Record extracts.
(* ===== verification/Webhook.v ===== *)
(** * The validating webhook

    pkg/apis/hostpathprovisioner/v1beta1/hostpathprovisioner_webhook.go: which
    HostPathProvisioner resources are admitted, and what the names derived from
    an admitted resource satisfy. *)
From S2P Require Import Prelude GoStrings Names Api.

Definition maxStoragePoolNameLength : Z := 50.
Definition maxPathLength : Z := 255.

Definition validateStoragePool (storagePool : StoragePool) : error :=
  if bool_decide (pool_Name storagePool = "") then
    Some (Errorf "storagePool.name cannot be blank")
  else if maxStoragePoolNameLength <? len (pool_Name storagePool) then
    Some (Errorf "storagePool.name cannot have a length greater than 50")
  else if bool_decide (pool_Path storagePool = "") then
    Some (Errorf "storagePool.path cannot be blank")
  else if maxPathLength <? len (pool_Path storagePool) then
    Some (Errorf "storagePool.path cannot have a length greater than 255")
  else None.

Definition duplicate (field : string) (i index : Z) : goerror :=
  Errorf ("spec.storagePools[" +:+ sprintf_d i +:+ "]." +:+ field +:+ " is the same as spec.storagePools["
          +:+ sprintf_d index +:+ "]." +:+ field +:+ ", cannot have duplicate " +:+ field +:+ "s").

(** The loop of [validatePathConfigAndStoragePools], at index [i]. *)
Fixpoint validate_pools (pools : list StoragePool) (i : Z) (usedPaths usedNames : gmap string Z) : error :=
  match pools with
  | [] => None
  | source :: pools =>
      match validateStoragePool source with
      | Some err => Some err
      | None =>
          match usedPaths !! pool_Path source with
          | Some index => Some (duplicate "path" i index)
          | None =>
              match usedNames !! pool_Name source with
              | Some index => Some (duplicate "name" i index)
              | None =>
                  validate_pools pools (i + 1) (<[pool_Path source := i]> usedPaths)
                    (<[pool_Name source := i]> usedNames)
              end
          end
      end
  end.

Definition validatePathConfigAndStoragePools (hpp : HostPathProvisioner) : error :=
  let spec := cr_Spec hpp in
  match cr_PathConfig spec, StoragePools spec with
  | Some _, _ :: _ => Some (Errorf "pathConfig and storage pools cannot be both set")
  | None, [] => Some (Errorf "either pathConfig or storage pools must be set")
  | pathConfig, pools =>
      let blank := match pathConfig with Some p => len (pc_Path p) =? 0 | None => false end in
      if blank then Some (Errorf "pathconfig path must be set")
      else validate_pools pools 0 ∅ ∅
  end.

(** The three admission handlers; none of them returns warnings. *)
Definition ValidateCreate (hpp : HostPathProvisioner) : error := validatePathConfigAndStoragePools hpp.
Definition ValidateUpdate (oldObj newObj : HostPathProvisioner) : error :=
  validatePathConfigAndStoragePools newObj.
Definition ValidateDelete (hpp : HostPathProvisioner) : error := None.

(** ** Lemmas *)

Definition valid_pool (p : StoragePool) : Prop :=
  pool_Name p ≠ "" ∧ len (pool_Name p) <= 50 ∧ pool_Path p ≠ "" ∧ len (pool_Path p) <= 255.

Lemma validateStoragePool_None p : validateStoragePool p = None ↔ valid_pool p.
Proof.
  unfold validateStoragePool, valid_pool, maxStoragePoolNameLength, maxPathLength.
  repeat case_bool_decide; destruct (Z.ltb_spec 50 (len (pool_Name p)));
    destruct (Z.ltb_spec 255 (len (pool_Path p))); split; intros; try done; intuition (lia || congruence).
Qed.

Lemma validate_pools_None pools : ∀ i usedPaths usedNames,
  validate_pools pools i usedPaths usedNames = None ↔
  Forall valid_pool pools ∧
  NoDup (pool_Path <$> pools) ∧ (∀ p, p ∈ pools → usedPaths !! pool_Path p = None) ∧
  NoDup (pool_Name <$> pools) ∧ (∀ p, p ∈ pools → usedNames !! pool_Name p = None).
Proof.
  induction pools as [|p pools IH]; intros i paths names; cbn [validate_pools].
  { split; [|done]. intros _. split_and!; try constructor; set_solver. }
  rewrite !fmap_cons, !NoDup_cons, Forall_cons. rewrite <-validateStoragePool_None.
  destruct (validateStoragePool p); [naive_solver|].
  destruct (paths !! pool_Path p) eqn:Hp; [split; [done|]; intros (_ & _ & H & _); by rewrite (H p) in Hp by set_solver|].
  destruct (names !! pool_Name p) eqn:Hn; [split; [done|]; intros (_ & _ & _ & _ & H); by rewrite (H p) in Hn by set_solver|].
  rewrite IH. setoid_rewrite lookup_insert_None. setoid_rewrite elem_of_cons. set_solver.
Qed.

(** ** Properties *)

(** C37: the webhook admits exactly the well-formed resources: either a legacy
    path configuration with a non-blank path and no storage pools, or at least
    one storage pool and no path configuration, each pool with a name of 1 to 50
    bytes and a path of 1 to 255 bytes, no two pools with the same name or the
    same path.  Creation and update are judged alike; deletion is admitted. *)
Theorem webhook_admits (hpp old : HostPathProvisioner) :
  let spec := cr_Spec hpp in
  let well_formed :=
    (∃ p, cr_PathConfig spec = Some p ∧ pc_Path p ≠ "" ∧ StoragePools spec = []) ∨
    (cr_PathConfig spec = None ∧ StoragePools spec ≠ [] ∧ Forall valid_pool (StoragePools spec) ∧
     NoDup (pool_Name <$> StoragePools spec) ∧ NoDup (pool_Path <$> StoragePools spec)) in
  (ValidateCreate hpp = None ↔ well_formed) ∧ (ValidateUpdate old hpp = None ↔ well_formed) ∧
  ValidateDelete hpp = None.
Proof.
  intros spec well_formed.
  assert (validatePathConfigAndStoragePools hpp = None ↔ well_formed); [|done].
  unfold validatePathConfigAndStoragePools. fold spec. subst well_formed.
  destruct (cr_PathConfig spec) as [p|], (StoragePools spec) as [|q pools] eqn:Hpools.
  - destruct (Z.eqb_spec (len (pc_Path p)) 0) as [Hl|Hl]; simpl.
    + apply len_0 in Hl. naive_solver.
    + split; [|done]. intros _. left. exists p. split_and!; [done|by intros Hx; rewrite Hx in Hl|done].
  - naive_solver.
  - naive_solver.
  - rewrite validate_pools_None. setoid_rewrite lookup_empty. naive_solver.
Qed.

Lemma pool_label_fits name : len name <= 50 → storagePoolLabelValue name = name +:+ "-hpp".
Proof. intros. apply resource_name_fits; change (len "hpp") with 3; unfold maxNameLength; lia. Qed.

Lemma pool_mount_fits name :
  name ≠ "" → len name <= 50 → getMountNameFromStoragePool name = name +:+ "-data-dir".
Proof.
  intros. unfold getMountNameFromStoragePool. rewrite bool_decide_eq_false_2 by done.
  apply resource_name_fits; change (len "data-dir") with 8; unfold maxMountNameLength; lia.
Qed.

Lemma NoDup_fmap_append (suffix : string) (names : list string) :
  NoDup names → NoDup ((λ n, n +:+ suffix) <$> names).
Proof. intros. apply NoDup_fmap_2; [|done]. intros a b. apply append_inj_r. Qed.

(** The names derived from the pools of an admitted resource do not clash:
    the storage pool labels (by which Deployments and pods are selected) and the
    volume names (by which the CSI DaemonSet mounts the pools) are pairwise
    distinct, are not truncated or hashed, and fit the 63 bytes Kubernetes
    allows. *)
Theorem admitted_pool_names (hpp : HostPathProvisioner) :
  ValidateCreate hpp = None →
  let names := pool_Name <$> StoragePools (cr_Spec hpp) in
  storagePoolLabelValue <$> names = (λ n, n +:+ "-hpp") <$> names ∧
  getMountNameFromStoragePool <$> names = (λ n, n +:+ "-data-dir") <$> names ∧
  NoDup (storagePoolLabelValue <$> names) ∧ NoDup (getMountNameFromStoragePool <$> names) ∧
  Forall (λ n, len (storagePoolLabelValue n) <= 63 ∧ len (getMountNameFromStoragePool n) <= 63) names.
Proof.
  intros Hv%webhook_admits names; [|done].
  assert (Forall (λ n, n ≠ "" ∧ len n <= 50) names ∧ NoDup names) as [Hall Hnd].
  { unfold names. destruct Hv as [(p & _ & _ & ->)|(_ & _ & Hp & Hn & _)];
      [split; [constructor|by constructor]|split; [|done]].
    apply Forall_fmap. eapply Forall_impl; [exact Hp|]. intros p (? & ? & _). done. }
  assert (Hl : storagePoolLabelValue <$> names = (λ n, n +:+ "-hpp") <$> names).
  { apply Forall_fmap_ext. eapply Forall_impl; [exact Hall|]. intros n [? ?]. by apply pool_label_fits. }
  assert (Hm : getMountNameFromStoragePool <$> names = (λ n, n +:+ "-data-dir") <$> names).
  { apply Forall_fmap_ext. eapply Forall_impl; [exact Hall|]. intros n [? ?]. by apply pool_mount_fits. }
  split_and!; [done|done|rewrite Hl; by apply NoDup_fmap_append|rewrite Hm; by apply NoDup_fmap_append|].
  eapply Forall_impl; [exact Hall|]. intros n [? ?]. rewrite pool_label_fits, pool_mount_fits by done.
  strlen. change (len "-hpp") with 4. change (len "-data-dir") with 9. lia.
Qed.

Definition two_pool_cr : HostPathProvisioner :=
  let pool name path := {| pool_Name := name; PVCTemplate := None; pool_Path := path;
                           SnapshotProvider := None; OverlayClassName := "" |} in
  Obj (k:=KHostPathProvisioner) no_type (object_meta "hpp" "" None)
    ({| cr_ImagePullPolicy := ""; cr_PathConfig := None;
        Workload := {| place_NodeSelector := None; place_Affinity := None; place_Tolerations := [] |};
        FeatureGates := []; StoragePools := [pool "local" "/var/a"; pool "local2" "/var/b"] |},
     {| Conditions := []; OperatorVersion := ""; TargetVersion := ""; ObservedVersion := "";
        StoragePoolStatuses := None |}).

Lemma admitted_pool_names_witness :
  getMountNameFromStoragePool <$> (pool_Name <$> StoragePools (cr_Spec two_pool_cr))
  = ["local-data-dir"; "local2-data-dir"].
Proof. exact (proj1 (proj2 (admitted_pool_names two_pool_cr eq_refl))). Defined.
(* ===== verification/Rbac.v ===== *)
(** * Access control objects

    pkg/controller/hostpathprovisioner/rbac.go: the ClusterRoles, Roles and their
    bindings for the service accounts of the provisioners, their reconciliation
    and their deletion.  The functions return [reconcile.Result{}] with their
    error; only the error is modelled. *)
From S2P Require Import Prelude GoStrings Prog Names Api K8s Json JsonMerge Meta.

(** [isFeatureGateEnabled] (controller.go) *)
Definition snapshotFeatureGate := "Snapshotting".
Definition isFeatureGateEnabled (feature : string) (cr : HostPathProvisioner) : bool :=
  existsb (λ featuregate, bool_decide (featuregate = feature)) (FeatureGates (cr_Spec cr)).

Definition rule (groups resources verbs : list string) : PolicyRule :=
  {| APIGroups := groups; Resources := resources; ResourceNames := []; Verbs := verbs |}.

Definition binding_body (refKind name saName namespace : string) : Binding :=
  {| Subjects := [{| subject_Kind := "ServiceAccount"; subject_Name := saName;
                     subject_Namespace := namespace |}];
     binding_RoleRef := {| ref_APIGroup := "rbac.authorization.k8s.io"; ref_Kind := refKind;
                           ref_Name := name |} |}.

Definition legacy_cluster_rules : list PolicyRule :=
  [rule [""] ["persistentvolumes"] ["get"; "list"; "watch"; "create"; "delete"];
   rule [""] ["persistentvolumeclaims"] ["get"; "list"; "watch"; "update"];
   rule ["storage.k8s.io"] ["storageclasses"] ["get"; "list"; "watch"];
   rule [""] ["events"] ["list"; "watch"; "create"; "patch"; "update"];
   rule [""] ["nodes"] ["get"]].

Definition csi_cluster_rules : list PolicyRule :=
  [rule [""] ["persistentvolumes"] ["get"; "list"; "watch"; "create"; "delete"; "patch"];
   rule [""] ["persistentvolumeclaims"] ["get"; "list"; "watch"; "update"];
   rule ["storage.k8s.io"] ["storageclasses"] ["get"; "list"; "watch"; "create"];
   rule [""] ["events"] ["list"; "watch"; "create"; "patch"; "update"];
   rule ["storage.k8s.io"] ["csinodes"] ["get"; "list"; "watch"];
   rule [""] ["nodes"] ["get"; "list"; "watch"];
   rule ["storage.k8s.io"] ["volumeattachments"] ["get"; "list"; "watch"; "patch"];
   rule ["storage.k8s.io"] ["volumeattachments/status"] ["patch"]].

Definition createSnapshotCsiClusterRoles : list PolicyRule :=
  [rule ["snapshot.storage.k8s.io"] ["volumesnapshotclasses"] ["get"; "list"; "watch"];
   rule ["snapshot.storage.k8s.io"] ["volumesnapshots"] ["get"];
   rule ["snapshot.storage.k8s.io"] ["volumesnapshotcontents"]
     ["create"; "get"; "list"; "watch"; "update"; "delete"; "patch"];
   rule ["snapshot.storage.k8s.io"] ["volumesnapshotcontents/status"] ["update"; "patch"]].

Definition role_rules : list PolicyRule :=
  [rule ["coordination.k8s.io"] ["leases"] ["get"; "update"; "create"];
   rule ["storage.k8s.io"] ["csistoragecapacities"] ["get"; "list"; "watch"; "delete"; "update"; "create"];
   rule [""] ["pods"] ["get"]].

Section Rbac.
Context `{PL : Platform, CD : Codec}.

Definition createClusterRoleBindingObject (name namespace saName : string) : obj KClusterRoleBinding :=
  Obj (k:=KClusterRoleBinding) no_type (object_meta name "" (Some GetRecommendedLabels))
    (binding_body "ClusterRole" name saName namespace).

Definition createClusterRoleObjectProvisioner : obj KClusterRole :=
  Obj (k:=KClusterRole) no_type
    (object_meta MultiPurposeHostPathProvisionerName "" (Some GetRecommendedLabels)) legacy_cluster_rules.

Definition createCsiClusterRoleObjectProvisioner (cr : HostPathProvisioner) : obj KClusterRole :=
  Obj (k:=KClusterRole) no_type
    (object_meta ProvisionerServiceAccountNameCsi "" (Some GetRecommendedLabels))
    (csi_cluster_rules ++
     if isFeatureGateEnabled snapshotFeatureGate cr then createSnapshotCsiClusterRoles else []).

Definition createRoleBindingObject (name namespace saName : string) : obj KRoleBinding :=
  Obj (k:=KRoleBinding) no_type (object_meta name namespace (Some GetRecommendedLabels))
    (binding_body "Role" name saName namespace).

Definition createRoleObjectProvisioner (namespace : string) : obj KRole :=
  Obj (k:=KRole) no_type
    (object_meta ProvisionerServiceAccountNameCsi namespace (Some GetRecommendedLabels)) role_rules.

Definition deleteClusterRoleBindingObject (name : string) : kprog error :=
  delete_object KClusterRoleBinding "" name.
Definition deleteClusterRoleObject (name : string) : kprog error :=
  delete_object KClusterRole "" name.
Definition deleteRoleBindingObject (name namespace : string) : kprog error :=
  delete_object KRoleBinding namespace name.
Definition deleteRoleObject (name namespace : string) : kprog error :=
  delete_object KRole namespace name.

Definition reconcileClusterRoleBinding (cr : HostPathProvisioner) (namespace : string) : kprog error :=
  let csi := createClusterRoleBindingObject ProvisionerServiceAccountNameCsi namespace
               ProvisionerServiceAccountNameCsi in
  on_err (reconcileRbacResource csi csi cr) (λ err, mret (Some err))
    (if isLegacy cr then
       let crb := createClusterRoleBindingObject MultiPurposeHostPathProvisionerName namespace
                    ProvisionerServiceAccountName in
       on_err (reconcileRbacResource crb crb cr) (λ err, mret (Some err)) (mret None)
     else
       ignore_not_found (deleteClusterRoleBindingObject MultiPurposeHostPathProvisionerName)).

Definition reconcileClusterRole (cr : HostPathProvisioner) : kprog error :=
  on_err
    (if isLegacy cr then
       reconcileRbacResource createClusterRoleObjectProvisioner createClusterRoleObjectProvisioner cr
     else ignore_not_found (deleteClusterRoleObject MultiPurposeHostPathProvisionerName))
    (λ err, mret (Some err))
    (let csi := createCsiClusterRoleObjectProvisioner cr in
     on_err (reconcileRbacResource csi csi cr) (λ err, mret (Some err)) (mret None)).

Definition reconcileRoleBinding (cr : HostPathProvisioner) (namespace : string) : kprog error :=
  let rb := createRoleBindingObject ProvisionerServiceAccountNameCsi namespace
              ProvisionerServiceAccountNameCsi in
  on_err (reconcileRbacResource rb rb cr) (λ err, mret (Some err)) (mret None).

Definition reconcileRole (cr : HostPathProvisioner) (namespace : string) : kprog error :=
  let role := createRoleObjectProvisioner namespace in
  on_err (reconcileRbacResource role role cr) (λ err, mret (Some err)) (mret None).

(** [deleteAllRbac] (controller.go) *)
Definition deleteAllRbac (namespace : string) : kprog error :=
  for_err [ProvisionerServiceAccountName; ProvisionerServiceAccountNameCsi; MultiPurposeHostPathProvisionerName]
    (λ name,
      on_err (deleteClusterRoleBindingObject name) (λ err, mret (Some err))
        (on_err (deleteClusterRoleObject name) (λ err, mret (Some err))
          (on_err (deleteRoleBindingObject name namespace) (λ err, mret (Some err))
            (on_err (deleteRoleObject name namespace) (λ err, mret (Some err))
              (mret None))))).
End Rbac.

(** ** Footprints *)

Section Footprints.
Context `{PL : Platform, CD : Codec}.

Lemma reconcileClusterRoleBinding_fp cr ns :
  footprint (writes_only [KClusterRoleBinding]) (reconcileClusterRoleBinding cr ns).
Proof. unfold reconcileClusterRoleBinding, deleteClusterRoleBindingObject. fp_solve. Qed.

Lemma reconcileClusterRole_fp cr : footprint (writes_only [KClusterRole]) (reconcileClusterRole cr).
Proof. unfold reconcileClusterRole, deleteClusterRoleObject. fp_solve. Qed.

Lemma reconcileRole_fp cr ns : footprint (writes_only [KRole]) (reconcileRole cr ns).
Proof. unfold reconcileRole. fp_solve. Qed.

Lemma reconcileRoleBinding_fp cr ns : footprint (writes_only [KRoleBinding]) (reconcileRoleBinding cr ns).
Proof. unfold reconcileRoleBinding. fp_solve. Qed.

Lemma deleteAllRbac_fp ns :
  footprint (writes_only [KClusterRoleBinding; KClusterRole; KRoleBinding; KRole]) (deleteAllRbac ns).
Proof.
  unfold deleteAllRbac, deleteClusterRoleBindingObject, deleteClusterRoleObject, deleteRoleBindingObject,
    deleteRoleObject. fp_solve.
Qed.
End Footprints.

#[export] Hint Resolve reconcileClusterRoleBinding_fp reconcileClusterRole_fp reconcileRole_fp
  reconcileRoleBinding_fp deleteAllRbac_fp : fp.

Directions for this task. From the records above, quote only the lines running from the line with "deleteClusterRoleBindingObject. fp_solve. Qed." to the line with "End Footprints.", both lines included.

Written solution.
Proof. unfold reconcileClusterRoleBinding, deleteClusterRoleBindingObject. fp_solve. Qed.

Lemma reconcileClusterRole_fp cr : footprint (writes_only [KClusterRole]) (reconcileClusterRole cr).
Proof. unfold reconcileClusterRole, deleteClusterRoleObject. fp_solve. Qed.

Lemma reconcileRole_fp cr ns : footprint (writes_only [KRole]) (reconcileRole cr ns).
Proof. unfold reconcileRole. fp_solve. Qed.

Lemma reconcileRoleBinding_fp cr ns : footprint (writes_only [KRoleBinding]) (reconcileRoleBinding cr ns).
Proof. unfold reconcileRoleBinding. fp_solve. Qed.

Lemma deleteAllRbac_fp ns :
  footprint (writes_only [KClusterRoleBinding; KClusterRole; KRoleBinding; KRole]) (deleteAllRbac ns).
Proof.
  unfold deleteAllRbac, deleteClusterRoleBindingObject, deleteClusterRoleObject, deleteRoleBindingObject,
    deleteRoleObject. fp_solve.
Qed.
End Footprints.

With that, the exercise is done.